Posts posted by MattScott


  1. Hi all,

     

    We are going to try getting our secondary environment up and running.

    Then we can test a new set of data. This wont be a super fast process, and many of my team of recuperating this weekend.

    Bear with us.

     

    My advice for current players would be to not go crazy. If we can confirm a solid way to restore the 2 weeks of missing progress we will.

    But that will mean losing anything since the servers came back online.


    Thanks,
    Matt

    • Like 3

  2. Hi all,

     

    I am looking at the data issue with my team, and there is no easy answer.

    Right now we have two choices.

     

    1) Leave it the way it is and work on fixing the accounts that lost paid items. We have records on the payment side, so it should be easy to restore those.
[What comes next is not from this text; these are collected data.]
(** [c] is the unread content of the current file. *)
Definition has_left (r : rstate) (c : bytes) : Prop :=
  match rd_content r with
  | CNone => rd_left r = 0 /\ c = []
  | CInline => rd_have r = None /\ rd_left r = zlen c /\ is_i64 (zlen c)
  | CSection off limit =>
      rd_left r = zlen c /\ limit = off + zlen c /\
      match pay with Some ra => serves ra off c | None => False end
  | CErr => pay = None /\ v = 2
  end.

Definition inline_part (r : rstate) (c : bytes) : bytes := if inline r then c else [].

(** The goodbye tables of finished directories. *)
Definition closes (gbs : list bytes) : bytes := gbs ≫= frame TypeGoodbye.
Definition small_tables (gbs : list bytes) : Prop := Forall (fun b => zlen b <= 2 ^ 62) gbs.

(** Between two entries: [c] may still be read, then follow the tables of
    finished directories and the stream [s] inside [D]. *)
Definition pend (D : list bytes) (s : bytes) (r : rstate) (c : bytes) : Prop :=
  conf r /\ has_left r c /\ exists E gbs,
    rd_dirs r = E ++ D /\ length E = length gbs /\ small_tables gbs /\
    streams r (inline_part r c ++ closes gbs ++ s).

Lemma closes_app g1 g2 : closes (g1 ++ g2) = closes g1 ++ closes g2.
Proof. apply bind_app. Qed.

(** A table at the head of the stream closes the innermost directory. *)
Lemma pend_close d D gb s r c : zlen gb <= 2 ^ 62 ->
  pend (d :: D) (frame TypeGoodbye gb ++ s) r c -> pend D s r c.
Proof.
  intros Hg (Hc & Hl & E & gbs & Hd & Hn & Hsm & Hs). split; [done|]. split; [done|].
  exists (E ++ [d]), (gbs ++ [gb]). rewrite Hd, !length_app, closes_app, Hn, <- !app_assoc.
  split_and!; [done|done| |].
  - apply Forall_app. repeat constructor; done.
  - unfold closes at 2. cbn [mbind list_bind]. by rewrite app_nil_r.
Qed.

Lemma ready_pend r D s : ready r D s -> pend D s r [].
Proof.
  intros (Hc & Hd & Hs & Hn & Hl). split; [done|]. unfold has_left, inline_part, inline. rewrite Hn.
  split; [done|]. exists [], []. split_and!; [done|done|constructor|done].
Qed.

(** The beginning of [next]. *)
Definition next_start : R unit := _ ← skip_content; rmod (set_content CNone 0).

Lemma pend_skip D s r c : pend D s r c ->
  exists r1 E gbs, next_start r = (Ok (), r1) /\ ready r1 (E ++ D) (closes gbs ++ s) /\
    length E = length gbs /\ small_tables gbs.
Proof.
  intros (Hc & Hl & E & gbs & Hd & Hn & Hsm & Hs). unfold has_left in Hl.
  unfold next_start, mbind, R_bind, skip_content, inline_part, inline in *.
  destruct (rd_content r) eqn:Ec; cbn [andb].
  - eexists _, E, gbs. split; [reflexivity|]. done.
  - destruct Hl as (Hh & Hl & Hi). destruct Hs as (Hs1 & Hs2 & Hs3).
    unfold stream in Hs3. rewrite Hh in Hs3. cbn [app] in Hs3.
    destruct (Z.ltb_spec 0 (rd_left r)) as [Hpos|Hpos].
    + rewrite Hl in *. rewrite i64_small, (proj2 (Z.ltb_ge _ _)), Nat2Z.id by (done || lia).
      destruct (ReadFull_spec (length c) (rd_br r)) as [br H]. cbv zeta in H.
      rewrite Hs3 in H. rewrite decide_True in H by (rewrite length_app; lia). destruct H as [-> Hc'].
      rewrite drop_app_length in Hc'. eexists _, E, gbs. split; [reflexivity|]. split; [|done].
      split; [done|]. split; [done|]. split; [|done]. unfold streams, stream. cbn. by rewrite Hh, Hc'.
    + assert (c = []) as -> by (destruct c; [done|cbn in *; lia]). cbn [app] in Hs3.
      eexists _, E, gbs. split; [reflexivity|]. split; [|done].
      split; [done|]. split; [done|]. split; [|done]. unfold streams, stream. cbn. by rewrite Hh.
  - eexists _, E, gbs. split; [reflexivity|]. done.
  - eexists _, E, gbs. split; [reflexivity|]. done.
Qed.

Lemma next_eq r : next r = (_ ← next_start;
  started ← rget rd_started;
  if negb started then _ ← rmod set_started; _ ← readHead; read_node []
  else dirs ← rget rd_dirs; next_loop dirs) r.
Proof.
  unfold next, next_start, mbind, R_bind. destruct (skip_content r) as [[[]|e] r1]; done.
Qed.
(** The entries of one table; [sub] decodes the child table at a position.
    Every entry takes a byte of the table. *)
Fixpoint decode_entries (fuel : nat) (sub : Z -> result cat_error (list Entry))
    (pos : Z) (i count : Z) (table : bytes) : result cat_error (list Entry) :=
  if count <=? i then Ok [] else
  match fuel with
  | O => Err ErrTruncated
  | S fuel =>
      match table with
      | [] => Err ErrTruncated
      | typ :: table =>
          '(nameLen, n) ← decodeU64 table;
          let table := drop n table in
          if zlen table <? nameLen then Err ErrNameOverrun else
          let name := take (Z.to_nat nameLen) table in
          let table := drop (Z.to_nat nameLen) table in
          '(e, table) ←
            (if decide (typ = TypeDirectory) then
               '(delta, n) ← decodeU64 table;
               if (delta =? 0) || (pos <? delta) then Err ErrDelta else
               children ← sub (pos - delta);
               mret (mkEntry name typ 0 0 children, drop n table)
             else if decide (typ = TypeFile) then
               '(size, n) ← decodeU64 table;
               let table := drop n table in
               '(mtime, n) ← decodeI64 table;
               mret (mkEntry name typ size mtime [], drop n table)
             else if decide (typ = TypeSymlink \/ typ = TypeHardlink \/ typ = TypeBlockDevice \/
                             typ = TypeCharDevice \/ typ = TypeFifo \/ typ = TypeSocket) then
               mret (mkEntry name typ 0 0 [], table)
             else Err (ErrType typ) : result cat_error (Entry * bytes));
          rest ← decode_entries fuel sub pos (i + 1) count table;
          mret (e :: rest)
      end
  end.

(** [decodeTable] at nesting [maxDepth + 1 - levels]. *)
Fixpoint decodeTable (levels : nat) (data : bytes) (pos : Z) : result cat_error (list Entry) :=
  match levels with
  | O => Err ErrDepth
  | S levels =>
      if zlen data <=? pos then Err ErrPos else
      '(tableLen, n) ← decodeU64 (drop (Z.to_nat pos) data);
      let table := drop n (drop (Z.to_nat pos) data) in
      if zlen table <? tableLen then Err ErrOverrun else
      let table := take (Z.to_nat tableLen) table in
      '(count, n) ← decodeU64 table;
      let table := drop n table in
      decode_entries (length table) (decodeTable levels data) pos 0 count table
  end.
The team is exhausted, but over time we can also try restoring some of the new data in a separate area which would allow us to verify some of the bigger lost progression items / in-game items in order to grant those back to players.

    or

    2) Take the servers down and try another round of restoring data from a different set of possibly newer backups. We already know one of the databases from this newer set of backups is significantly out of sync and older. So there is risk that we will introduce a whole bunch of problems with incompatible data.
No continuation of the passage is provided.